What you should do:
Report all lines below with the word "answers".

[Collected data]
===
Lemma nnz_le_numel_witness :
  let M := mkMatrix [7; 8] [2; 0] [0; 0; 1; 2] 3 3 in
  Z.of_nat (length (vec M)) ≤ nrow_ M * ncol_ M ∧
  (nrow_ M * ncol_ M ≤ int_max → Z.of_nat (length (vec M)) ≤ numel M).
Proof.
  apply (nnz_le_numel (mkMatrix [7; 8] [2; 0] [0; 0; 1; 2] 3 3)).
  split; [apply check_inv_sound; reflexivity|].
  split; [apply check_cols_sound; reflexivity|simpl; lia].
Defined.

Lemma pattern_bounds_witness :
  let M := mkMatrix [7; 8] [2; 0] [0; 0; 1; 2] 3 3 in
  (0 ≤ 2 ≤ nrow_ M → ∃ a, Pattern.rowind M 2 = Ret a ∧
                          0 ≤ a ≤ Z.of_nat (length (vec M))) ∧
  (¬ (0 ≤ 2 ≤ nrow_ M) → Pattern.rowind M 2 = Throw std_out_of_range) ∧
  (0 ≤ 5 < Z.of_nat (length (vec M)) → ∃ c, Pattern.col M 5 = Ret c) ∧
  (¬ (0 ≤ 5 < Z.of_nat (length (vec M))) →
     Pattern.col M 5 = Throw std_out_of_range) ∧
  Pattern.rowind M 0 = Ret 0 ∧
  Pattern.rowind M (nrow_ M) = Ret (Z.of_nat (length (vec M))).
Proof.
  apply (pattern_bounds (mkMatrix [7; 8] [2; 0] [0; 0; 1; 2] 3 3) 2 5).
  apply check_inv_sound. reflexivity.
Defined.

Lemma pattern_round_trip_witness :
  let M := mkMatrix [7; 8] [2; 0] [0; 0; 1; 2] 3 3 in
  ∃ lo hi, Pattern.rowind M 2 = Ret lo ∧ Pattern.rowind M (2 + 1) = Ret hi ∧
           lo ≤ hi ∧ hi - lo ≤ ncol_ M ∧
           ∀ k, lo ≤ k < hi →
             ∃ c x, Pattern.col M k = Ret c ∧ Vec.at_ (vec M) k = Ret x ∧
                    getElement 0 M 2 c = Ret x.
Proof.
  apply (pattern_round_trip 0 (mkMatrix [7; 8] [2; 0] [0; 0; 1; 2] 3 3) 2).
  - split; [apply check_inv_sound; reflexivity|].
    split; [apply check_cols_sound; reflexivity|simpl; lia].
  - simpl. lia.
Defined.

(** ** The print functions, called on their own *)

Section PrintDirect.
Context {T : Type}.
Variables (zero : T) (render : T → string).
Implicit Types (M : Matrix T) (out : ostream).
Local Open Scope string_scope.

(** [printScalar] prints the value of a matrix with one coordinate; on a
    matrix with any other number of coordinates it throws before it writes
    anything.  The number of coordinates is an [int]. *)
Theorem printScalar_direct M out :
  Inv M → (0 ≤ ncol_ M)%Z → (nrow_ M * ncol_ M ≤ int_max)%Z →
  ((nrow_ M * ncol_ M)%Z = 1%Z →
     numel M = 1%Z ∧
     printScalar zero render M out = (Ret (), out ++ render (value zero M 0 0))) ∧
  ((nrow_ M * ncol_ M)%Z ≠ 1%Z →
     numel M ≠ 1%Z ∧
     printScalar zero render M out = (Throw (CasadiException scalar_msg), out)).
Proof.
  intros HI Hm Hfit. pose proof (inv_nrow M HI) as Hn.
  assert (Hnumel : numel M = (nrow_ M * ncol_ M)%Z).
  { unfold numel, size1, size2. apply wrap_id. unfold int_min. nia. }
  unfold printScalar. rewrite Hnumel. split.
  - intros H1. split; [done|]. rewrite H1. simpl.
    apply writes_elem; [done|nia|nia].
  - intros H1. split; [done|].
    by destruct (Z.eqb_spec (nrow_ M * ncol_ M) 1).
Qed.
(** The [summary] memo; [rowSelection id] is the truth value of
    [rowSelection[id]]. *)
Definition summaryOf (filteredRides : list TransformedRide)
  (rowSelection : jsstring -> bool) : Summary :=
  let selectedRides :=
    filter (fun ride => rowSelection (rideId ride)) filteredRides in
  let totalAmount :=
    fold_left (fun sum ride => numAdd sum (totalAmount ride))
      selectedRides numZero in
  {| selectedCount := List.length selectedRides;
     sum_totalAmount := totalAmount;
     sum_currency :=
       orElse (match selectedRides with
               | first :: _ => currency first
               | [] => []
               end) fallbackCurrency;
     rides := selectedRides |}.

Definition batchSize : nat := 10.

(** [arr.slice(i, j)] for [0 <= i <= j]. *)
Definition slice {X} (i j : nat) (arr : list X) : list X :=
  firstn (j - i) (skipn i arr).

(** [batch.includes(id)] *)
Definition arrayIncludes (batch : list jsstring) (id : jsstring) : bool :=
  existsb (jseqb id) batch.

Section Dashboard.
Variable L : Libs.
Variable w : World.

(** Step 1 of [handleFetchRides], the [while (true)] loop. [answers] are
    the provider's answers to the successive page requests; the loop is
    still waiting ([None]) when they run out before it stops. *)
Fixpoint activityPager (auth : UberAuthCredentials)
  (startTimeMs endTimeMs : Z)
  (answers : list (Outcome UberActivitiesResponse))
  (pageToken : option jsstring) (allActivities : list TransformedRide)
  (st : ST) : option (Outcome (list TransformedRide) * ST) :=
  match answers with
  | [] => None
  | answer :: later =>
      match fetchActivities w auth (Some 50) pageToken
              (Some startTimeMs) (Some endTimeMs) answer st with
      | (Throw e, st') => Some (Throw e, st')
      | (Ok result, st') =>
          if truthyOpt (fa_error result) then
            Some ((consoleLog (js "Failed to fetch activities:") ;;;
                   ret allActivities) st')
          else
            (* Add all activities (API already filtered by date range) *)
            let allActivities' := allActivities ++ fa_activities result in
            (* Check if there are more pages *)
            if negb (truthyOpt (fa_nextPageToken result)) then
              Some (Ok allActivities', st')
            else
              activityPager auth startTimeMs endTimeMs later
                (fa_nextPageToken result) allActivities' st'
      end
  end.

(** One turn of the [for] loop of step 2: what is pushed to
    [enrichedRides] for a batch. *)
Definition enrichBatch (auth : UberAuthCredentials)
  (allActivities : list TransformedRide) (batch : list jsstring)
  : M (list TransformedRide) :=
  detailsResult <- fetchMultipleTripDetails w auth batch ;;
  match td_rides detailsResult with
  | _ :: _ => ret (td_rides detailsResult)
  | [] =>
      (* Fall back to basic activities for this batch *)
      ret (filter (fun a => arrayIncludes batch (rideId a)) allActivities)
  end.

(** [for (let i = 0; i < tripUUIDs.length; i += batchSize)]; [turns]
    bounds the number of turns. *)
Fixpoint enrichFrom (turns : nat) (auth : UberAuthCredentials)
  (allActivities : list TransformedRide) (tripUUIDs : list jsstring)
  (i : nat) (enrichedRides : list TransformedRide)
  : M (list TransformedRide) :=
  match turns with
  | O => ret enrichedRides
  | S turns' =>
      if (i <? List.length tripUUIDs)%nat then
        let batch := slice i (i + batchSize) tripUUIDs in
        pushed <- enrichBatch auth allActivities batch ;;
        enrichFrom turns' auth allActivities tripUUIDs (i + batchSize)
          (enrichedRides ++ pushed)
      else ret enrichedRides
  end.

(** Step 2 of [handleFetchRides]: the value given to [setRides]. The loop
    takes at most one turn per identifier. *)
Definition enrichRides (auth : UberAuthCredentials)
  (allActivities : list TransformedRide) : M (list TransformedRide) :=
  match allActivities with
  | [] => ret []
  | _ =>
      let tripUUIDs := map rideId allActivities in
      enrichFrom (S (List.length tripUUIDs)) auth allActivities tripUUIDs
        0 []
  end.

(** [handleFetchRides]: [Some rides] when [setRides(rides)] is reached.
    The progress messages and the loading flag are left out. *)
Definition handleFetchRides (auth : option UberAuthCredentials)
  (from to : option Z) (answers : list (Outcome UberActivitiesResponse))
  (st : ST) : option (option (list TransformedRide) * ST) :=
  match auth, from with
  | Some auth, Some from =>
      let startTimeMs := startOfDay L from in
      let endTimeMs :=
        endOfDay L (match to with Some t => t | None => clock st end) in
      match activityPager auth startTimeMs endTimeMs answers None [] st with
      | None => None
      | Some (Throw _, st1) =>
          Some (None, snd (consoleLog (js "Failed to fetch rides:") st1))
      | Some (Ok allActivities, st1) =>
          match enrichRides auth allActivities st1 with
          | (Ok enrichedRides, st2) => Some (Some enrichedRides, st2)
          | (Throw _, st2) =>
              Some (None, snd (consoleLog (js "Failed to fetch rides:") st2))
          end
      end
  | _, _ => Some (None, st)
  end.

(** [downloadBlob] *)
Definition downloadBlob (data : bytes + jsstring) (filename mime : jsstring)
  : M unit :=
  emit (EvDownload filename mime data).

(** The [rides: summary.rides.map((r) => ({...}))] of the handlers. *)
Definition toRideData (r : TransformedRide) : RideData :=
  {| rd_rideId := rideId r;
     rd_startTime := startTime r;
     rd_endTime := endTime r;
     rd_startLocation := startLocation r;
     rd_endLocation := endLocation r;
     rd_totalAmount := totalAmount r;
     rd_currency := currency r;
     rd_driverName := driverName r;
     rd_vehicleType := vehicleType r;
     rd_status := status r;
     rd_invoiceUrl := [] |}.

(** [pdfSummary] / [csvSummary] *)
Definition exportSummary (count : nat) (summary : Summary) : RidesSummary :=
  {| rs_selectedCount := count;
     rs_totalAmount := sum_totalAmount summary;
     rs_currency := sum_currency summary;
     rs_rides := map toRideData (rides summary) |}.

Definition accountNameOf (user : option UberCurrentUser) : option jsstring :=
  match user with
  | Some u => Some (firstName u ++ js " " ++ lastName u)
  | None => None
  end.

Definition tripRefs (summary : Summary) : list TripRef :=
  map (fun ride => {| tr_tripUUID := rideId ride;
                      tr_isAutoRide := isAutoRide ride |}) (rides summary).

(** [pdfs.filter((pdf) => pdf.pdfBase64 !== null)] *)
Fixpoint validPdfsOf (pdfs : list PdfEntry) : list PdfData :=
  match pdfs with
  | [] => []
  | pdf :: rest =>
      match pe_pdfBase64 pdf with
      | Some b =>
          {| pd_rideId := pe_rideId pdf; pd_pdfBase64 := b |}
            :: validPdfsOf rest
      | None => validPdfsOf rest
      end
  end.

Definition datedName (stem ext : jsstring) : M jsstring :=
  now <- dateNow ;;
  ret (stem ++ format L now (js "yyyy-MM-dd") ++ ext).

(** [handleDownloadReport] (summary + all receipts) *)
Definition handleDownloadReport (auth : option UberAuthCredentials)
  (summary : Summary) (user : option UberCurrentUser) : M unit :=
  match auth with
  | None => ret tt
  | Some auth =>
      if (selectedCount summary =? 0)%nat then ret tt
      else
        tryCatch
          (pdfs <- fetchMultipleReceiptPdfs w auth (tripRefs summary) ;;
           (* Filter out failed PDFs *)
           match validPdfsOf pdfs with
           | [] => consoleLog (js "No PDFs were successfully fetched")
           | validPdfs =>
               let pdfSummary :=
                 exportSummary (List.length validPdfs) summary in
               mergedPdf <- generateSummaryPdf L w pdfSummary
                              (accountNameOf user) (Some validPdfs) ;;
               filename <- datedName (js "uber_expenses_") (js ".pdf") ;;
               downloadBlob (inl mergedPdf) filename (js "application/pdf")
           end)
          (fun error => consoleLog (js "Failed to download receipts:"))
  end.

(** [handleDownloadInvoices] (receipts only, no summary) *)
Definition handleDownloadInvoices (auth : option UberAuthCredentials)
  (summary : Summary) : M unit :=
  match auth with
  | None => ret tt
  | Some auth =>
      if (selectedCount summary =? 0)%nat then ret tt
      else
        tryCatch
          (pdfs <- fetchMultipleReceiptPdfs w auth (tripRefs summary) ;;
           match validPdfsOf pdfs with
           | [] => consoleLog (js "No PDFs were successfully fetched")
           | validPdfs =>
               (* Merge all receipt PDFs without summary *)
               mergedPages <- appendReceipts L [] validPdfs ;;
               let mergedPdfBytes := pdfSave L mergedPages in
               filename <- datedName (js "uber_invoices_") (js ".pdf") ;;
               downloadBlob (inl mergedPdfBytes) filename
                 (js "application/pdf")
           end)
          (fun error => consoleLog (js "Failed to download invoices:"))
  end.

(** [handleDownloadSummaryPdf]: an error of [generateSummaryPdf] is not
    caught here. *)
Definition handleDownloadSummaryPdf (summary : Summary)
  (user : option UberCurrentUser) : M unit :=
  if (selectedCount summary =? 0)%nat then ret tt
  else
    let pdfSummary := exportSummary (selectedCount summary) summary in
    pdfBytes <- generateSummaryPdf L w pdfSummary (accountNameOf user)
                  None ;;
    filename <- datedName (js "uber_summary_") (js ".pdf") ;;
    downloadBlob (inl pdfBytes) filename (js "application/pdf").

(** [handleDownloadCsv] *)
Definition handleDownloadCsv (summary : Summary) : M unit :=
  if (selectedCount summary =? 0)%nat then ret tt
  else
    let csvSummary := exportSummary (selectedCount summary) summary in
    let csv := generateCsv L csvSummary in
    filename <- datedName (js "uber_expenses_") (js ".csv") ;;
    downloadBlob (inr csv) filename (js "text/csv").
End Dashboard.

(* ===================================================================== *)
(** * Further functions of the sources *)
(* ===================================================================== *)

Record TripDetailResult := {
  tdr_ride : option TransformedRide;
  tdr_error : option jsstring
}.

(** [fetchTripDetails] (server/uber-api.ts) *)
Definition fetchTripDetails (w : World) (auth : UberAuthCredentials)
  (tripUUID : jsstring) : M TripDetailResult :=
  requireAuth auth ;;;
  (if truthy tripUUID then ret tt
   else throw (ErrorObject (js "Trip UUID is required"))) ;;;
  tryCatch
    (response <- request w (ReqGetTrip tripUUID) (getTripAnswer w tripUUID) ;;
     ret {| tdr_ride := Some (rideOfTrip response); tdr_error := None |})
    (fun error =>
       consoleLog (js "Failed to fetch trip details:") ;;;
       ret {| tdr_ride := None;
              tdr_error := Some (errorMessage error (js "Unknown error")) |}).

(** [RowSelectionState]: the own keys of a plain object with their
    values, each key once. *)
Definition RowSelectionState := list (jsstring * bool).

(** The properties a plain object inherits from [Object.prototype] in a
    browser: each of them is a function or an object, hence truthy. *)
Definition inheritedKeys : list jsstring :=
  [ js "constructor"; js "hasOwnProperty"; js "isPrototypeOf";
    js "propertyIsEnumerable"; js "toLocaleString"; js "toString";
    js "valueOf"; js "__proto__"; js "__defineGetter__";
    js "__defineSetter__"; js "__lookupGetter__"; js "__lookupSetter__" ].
===
Answer to the exercise:
(** Step 1 of [handleFetchRides], the [while (true)] loop. [answers] are
    the provider's answers to the successive page requests; the loop is
  (answers : list (Outcome UberActivitiesResponse))
  match answers with
  (from to : option Z) (answers : list (Outcome UberActivitiesResponse))
      match activityPager auth startTimeMs endTimeMs answers None [] st with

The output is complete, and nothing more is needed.